Dies schadet jedoch dem automatischen Spielen der Kleinen. Oft intervenieren sie in das Rätsel, wenn das Kleinkind nicht selbstständig voranschreitet. Es ist eine Freude für die Kleinen, wenn ihre Mütter und Väter mit ihnen spielen. Dies trifft auch auf das Puzzle zu. Das ist kein Hindernis, wenn ein Elternteil als gleichberechtigter Partner ins Spielfeld kommt.

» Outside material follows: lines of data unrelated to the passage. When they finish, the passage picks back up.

(** * Claude bouncing-star screensaver: the effect and animation state machine

    A shallow embedding of [claude_screensaver.py] (class [ClaudeScreensaver],
    the dataclasses [StarState] and [EyeState], and the Flask handlers
    [manipulate_star] and [reset_star]).

    Conventions of the embedding.
    - Python floats are the real numbers [R] of the standard library
      (exact arithmetic: rounding, infinities and NaN are not modelled;
      [float('inf')] in the corner search is [None] of an option).
    - Python ints are the integers [Z]; [float(n)] is [IZR n], or the
      [OverflowError] of an int beyond the range of a double.
    - Every call of [time.time()] is an explicit argument of the function
      that makes it, and every call of [random.random()] is an explicit
      argument in [[0,1)].
    - The object [self] is passed and returned; [self.state.f = v] is
      [assign (set_f v) self].
    - A raised exception is the [Raised] outcome next to the object as the
      exception leaves it.
    - Rendering (pygame, cairosvg), logging and the lock are outside the
      embedding; [with self.lock] makes each method one atomic step. *)

From Stdlib Require Import Reals Lra String List.
From stdpp Require Import gmap strings.

#[local] Open Scope R_scope.
#[local] Open Scope string_scope.

(** ** Comparisons of floats as booleans *)

Definition Rltb (a b : R) : bool := if Rlt_dec a b then true else false.
Definition Rgtb (a b : R) : bool := if Rgt_dec a b then true else false.
Definition Rgeb (a b : R) : bool := if Rge_dec a b then true else false.
Definition Reqb (a b : R) : bool := if Req_dec_T a b then true else false.

(** ** Python values and built-ins *)

(** Values that [request.get_json()] can produce: [VInt] is a Python
    [int], of any size, and [VNum] a Python [float]. *)
#[warnings="-register-all"]
Inductive PyVal : Type :=
  | VNone
  | VBool (b : bool)
  | VInt (n : Z)
  | VNum (r : R)
  | VStr (s : string)
  | VList (l : list PyVal)
  | VDict (d : gmap string PyVal).

Inductive PyExn : Type :=
  | AttributeError
  | TypeError
  | ValueError
  | OverflowError.

Inductive Outcome : Type :=
  | Returned
  | Raised (e : PyExn).

(** Truth value of an object ([bool(v)], [not v], [v or d]). *)
Definition truthy (v : PyVal) : bool :=
  match v with
  | VNone => false
  | VBool b => b
  | VInt n => negb (Z.eqb n 0)
  | VNum r => negb (Reqb r 0)
  | VStr s => negb (String.eqb s EmptyString)
  | VList l => match l with [] => false | _ :: _ => true end
  | VDict d => negb (bool_decide (d = ∅))
  end.

(** [v or d] *)
Definition py_or (v d : PyVal) : PyVal := if truthy v then v else d.

(** [obj.get(k, d)]: only a dict has the method. *)
Definition py_get (obj : PyVal) (k : string) (d : PyVal) : PyExn + PyVal :=
  match obj with
  | VDict m => inr (default d (m !! k))
  | _ => inl AttributeError
  end.

(** [min(a, b)] and [max(a, b)]: the first argument unless the second
    is strictly better. *)
Definition py_min (a b : R) : R := if Rltb b a then b else a.
Definition py_max (a b : R) : R := if Rgtb b a then b else a.

(** [a % b] on floats, for a positive [b]. *)
Definition py_mod (a b : R) : R := a - b * IZR (Int_part (a / b)).

(** [math.radians] *)
Definition radians (d : R) : R := d * PI / 180.

(** ** Constants of the module *)

Definition STAR_BASE_SIZE : R := 240.
Definition DEFAULT_COLOR : string := "#c04015".
Definition SNARKY_COLOR : string := "#b8230e".
Definition EYE_GRAVITY : R := 0.008.
Definition EYE_FRICTION : R := 0.96.
Definition SPIN_THRESHOLD : R := 2.0.

(** ** The dataclasses *)

Record EyeState : Type := {
  angle : R;
  velocity : R
}.

(** [EyeState()] *)
Definition EyeState_new : EyeState := {| angle := PI / 2; velocity := 0.0 |}.

(** The values [effect_active] takes besides [None]. *)
Inductive Effect : Type :=
  | shrink
  | spin_out
  | drill
  | corner_trap.

(** The values [spin_out_phase] takes besides [None]. *)
Inductive SpinPhase : Type :=
  | ramp
  | decay.

Definition Effect_eqb (a b : Effect) : bool :=
  match a, b with
  | shrink, shrink | spin_out, spin_out | drill, drill | corner_trap, corner_trap => true
  | _, _ => false
  end.

(** [effect_active == tag] *)
Definition effect_is (tag : Effect) (e : option Effect) : bool :=
  match e with
  | Some a => Effect_eqb a tag
  | None => false
  end.

(** [spin_out_phase == tag] *)
Definition phase_is (tag : SpinPhase) (p : option SpinPhase) : bool :=
  match p, tag with
  | Some ramp, ramp | Some decay, decay => true
  | _, _ => false
  end.

Record StarState : Type := {
  x : R;
  y : R;
  vx : R;
  vy : R;
  current_scale : R;
  target_scale : R;
  rotation_angle : R;
  rotation_speed : R;
  color : string;
  opacity : R;
  heartbeat_pulse : R;
  wall_impact : R;
  eyes_enabled : bool;
  left_eye : EyeState;
  right_eye : EyeState;
  effect_active : option Effect;
  effect_start_time : R;
  spin_out_phase : option SpinPhase;
  spin_out_ramp_start : R;
  corner_trapped : bool;
  trap_corner_x : R;
  trap_corner_y : R;
  saved_vx : R;
  saved_vy : R;
  shrink_end_time : R;
  color_end_time : R;
  opacity_end_time : R;
  drill_end_time : R;
  drill_saved_vx : R;
  drill_saved_vy : R
}.

(** [StarState()] *)
Definition StarState_new : StarState :=
  {| x := 0; y := 0; vx := 0.5; vy := 0.5;
     current_scale := 1.0; target_scale := 1.0;
     rotation_angle := 0.0; rotation_speed := 0.5;
     color := DEFAULT_COLOR; opacity := 1.0;
     heartbeat_pulse := 0.0; wall_impact := 0.0;
     eyes_enabled := false; left_eye := EyeState_new; right_eye := EyeState_new;
     effect_active := None; effect_start_time := 0.0;
     spin_out_phase := None; spin_out_ramp_start := 0.0;
     corner_trapped := false; trap_corner_x := 0; trap_corner_y := 0;
     saved_vx := 0; saved_vy := 0;
     shrink_end_time := 0.0; color_end_time := 0.0; opacity_end_time := 0.0;
     drill_end_time := 0.0; drill_saved_vx := 0; drill_saved_vy := 0 |}.

(** *** Field assignment, one function per field of [StarState] *)

Definition set_x (v : R) (s : StarState) : StarState :=
  {| x := v; y := s.(y); vx := s.(vx); vy := s.(vy); current_scale := s.(current_scale);
     target_scale := s.(target_scale); rotation_angle := s.(rotation_angle);
     rotation_speed := s.(rotation_speed); color := s.(color); opacity := s.(opacity);
     heartbeat_pulse := s.(heartbeat_pulse); wall_impact := s.(wall_impact);
     eyes_enabled := s.(eyes_enabled); left_eye := s.(left_eye); right_eye := s.(right_eye);
     effect_active := s.(effect_active); effect_start_time := s.(effect_start_time);
     spin_out_phase := s.(spin_out_phase); spin_out_ramp_start := s.(spin_out_ramp_start);
     corner_trapped := s.(corner_trapped); trap_corner_x := s.(trap_corner_x);
     trap_corner_y := s.(trap_corner_y); saved_vx := s.(saved_vx); saved_vy := s.(saved_vy);
     shrink_end_time := s.(shrink_end_time); color_end_time := s.(color_end_time);
     opacity_end_time := s.(opacity_end_time); drill_end_time := s.(drill_end_time);
     drill_saved_vx := s.(drill_saved_vx); drill_saved_vy := s.(drill_saved_vy) |}.

Definition set_y (v : R) (s : StarState) : StarState :=
  {| x := s.(x); y := v; vx := s.(vx); vy := s.(vy); current_scale := s.(current_scale);
     target_scale := s.(target_scale); rotation_angle := s.(rotation_angle);
     rotation_speed := s.(rotation_speed); color := s.(color); opacity := s.(opacity);
     heartbeat_pulse := s.(heartbeat_pulse); wall_impact := s.(wall_impact);
     eyes_enabled := s.(eyes_enabled); left_eye := s.(left_eye); right_eye := s.(right_eye);
     effect_active := s.(effect_active); effect_start_time := s.(effect_start_time);
     spin_out_phase := s.(spin_out_phase); spin_out_ramp_start := s.(spin_out_ramp_start);
     corner_trapped := s.(corner_trapped); trap_corner_x := s.(trap_corner_x);
     trap_corner_y := s.(trap_corner_y); saved_vx := s.(saved_vx); saved_vy := s.(saved_vy);
     shrink_end_time := s.(shrink_end_time); color_end_time := s.(color_end_time);
     opacity_end_time := s.(opacity_end_time); drill_end_time := s.(drill_end_time);
     drill_saved_vx := s.(drill_saved_vx); drill_saved_vy := s.(drill_saved_vy) |}.

Definition set_vx (v : R) (s : StarState) : StarState :=
  {| x := s.(x); y := s.(y); vx := v; vy := s.(vy); current_scale := s.(current_scale);
     target_scale := s.(target_scale); rotation_angle := s.(rotation_angle);
     rotation_speed := s.(rotation_speed); color := s.(color); opacity := s.(opacity);
     heartbeat_pulse := s.(heartbeat_pulse); wall_impact := s.(wall_impact);
     eyes_enabled := s.(eyes_enabled); left_eye := s.(left_eye); right_eye := s.(right_eye);
     effect_active := s.(effect_active); effect_start_time := s.(effect_start_time);
     spin_out_phase := s.(spin_out_phase); spin_out_ramp_start := s.(spin_out_ramp_start);
     corner_trapped := s.(corner_trapped); trap_corner_x := s.(trap_corner_x);
     trap_corner_y := s.(trap_corner_y); saved_vx := s.(saved_vx); saved_vy := s.(saved_vy);
     shrink_end_time := s.(shrink_end_time); color_end_time := s.(color_end_time);
     opacity_end_time := s.(opacity_end_time); drill_end_time := s.(drill_end_time);
     drill_saved_vx := s.(drill_saved_vx); drill_saved_vy := s.(drill_saved_vy) |}.

Definition set_vy (v : R) (s : StarState) : StarState :=
  {| x := s.(x); y := s.(y); vx := s.(vx); vy := v; current_scale := s.(current_scale);
     target_scale := s.(target_scale); rotation_angle := s.(rotation_angle);
     rotation_speed := s.(rotation_speed); color := s.(color); opacity := s.(opacity);
     heartbeat_pulse := s.(heartbeat_pulse); wall_impact := s.(wall_impact);
     eyes_enabled := s.(eyes_enabled); left_eye := s.(left_eye); right_eye := s.(right_eye);
     effect_active := s.(effect_active); effect_start_time := s.(effect_start_time);
     spin_out_phase := s.(spin_out_phase); spin_out_ramp_start := s.(spin_out_ramp_start);
     corner_trapped := s.(corner_trapped); trap_corner_x := s.(trap_corner_x);
     trap_corner_y := s.(trap_corner_y); saved_vx := s.(saved_vx); saved_vy := s.(saved_vy);
     shrink_end_time := s.(shrink_end_time); color_end_time := s.(color_end_time);
     opacity_end_time := s.(opacity_end_time); drill_end_time := s.(drill_end_time);
     drill_saved_vx := s.(drill_saved_vx); drill_saved_vy := s.(drill_saved_vy) |}.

Ganz im Gegenteil: Für die Kleinen ist das eine große Erleichterung - besonders bei großen Rätseln mit vielen Stücken. Ein Puzzle zusammen zu spielen kann auch ein nettes gemeinschaftliches Erlebnis in der ganzen Welt sein. Allerdings sollten Sie darauf achten, das Puzzle nicht zu gönnerhaft zu gestalten. Diese Zeit sollte aber auf jeden Falle den Schülern zuteil werden.

Brauchen sie Unterstützung oder haben sie keine Wünsche mehr, dann können die Erziehungsberechtigten mithelfen. Doch was beim Spielen ausschlaggebend ist, ist das, was die Kids selbst daraus machen. Herzlichen Dank an Prof. Dr. Heimlich für diesen spannenden Blick auf den Stand der Forschung in der Entwicklungs- und Spielbildung. Im Verborgenen wußten wir es schon immer: Puzzles fördern unterschiedliche geistige Leistungen, besonders bei Kleinkindern.

Puzzles trainieren auch die feinmotorischen Fähigkeiten und das Sehen. Puzzles als eine Art Gehirnjogging halten Sie auch mental auf einem gemeinsamen Nenner: Puzzles sind gesünder. Rätseln macht viel Spass.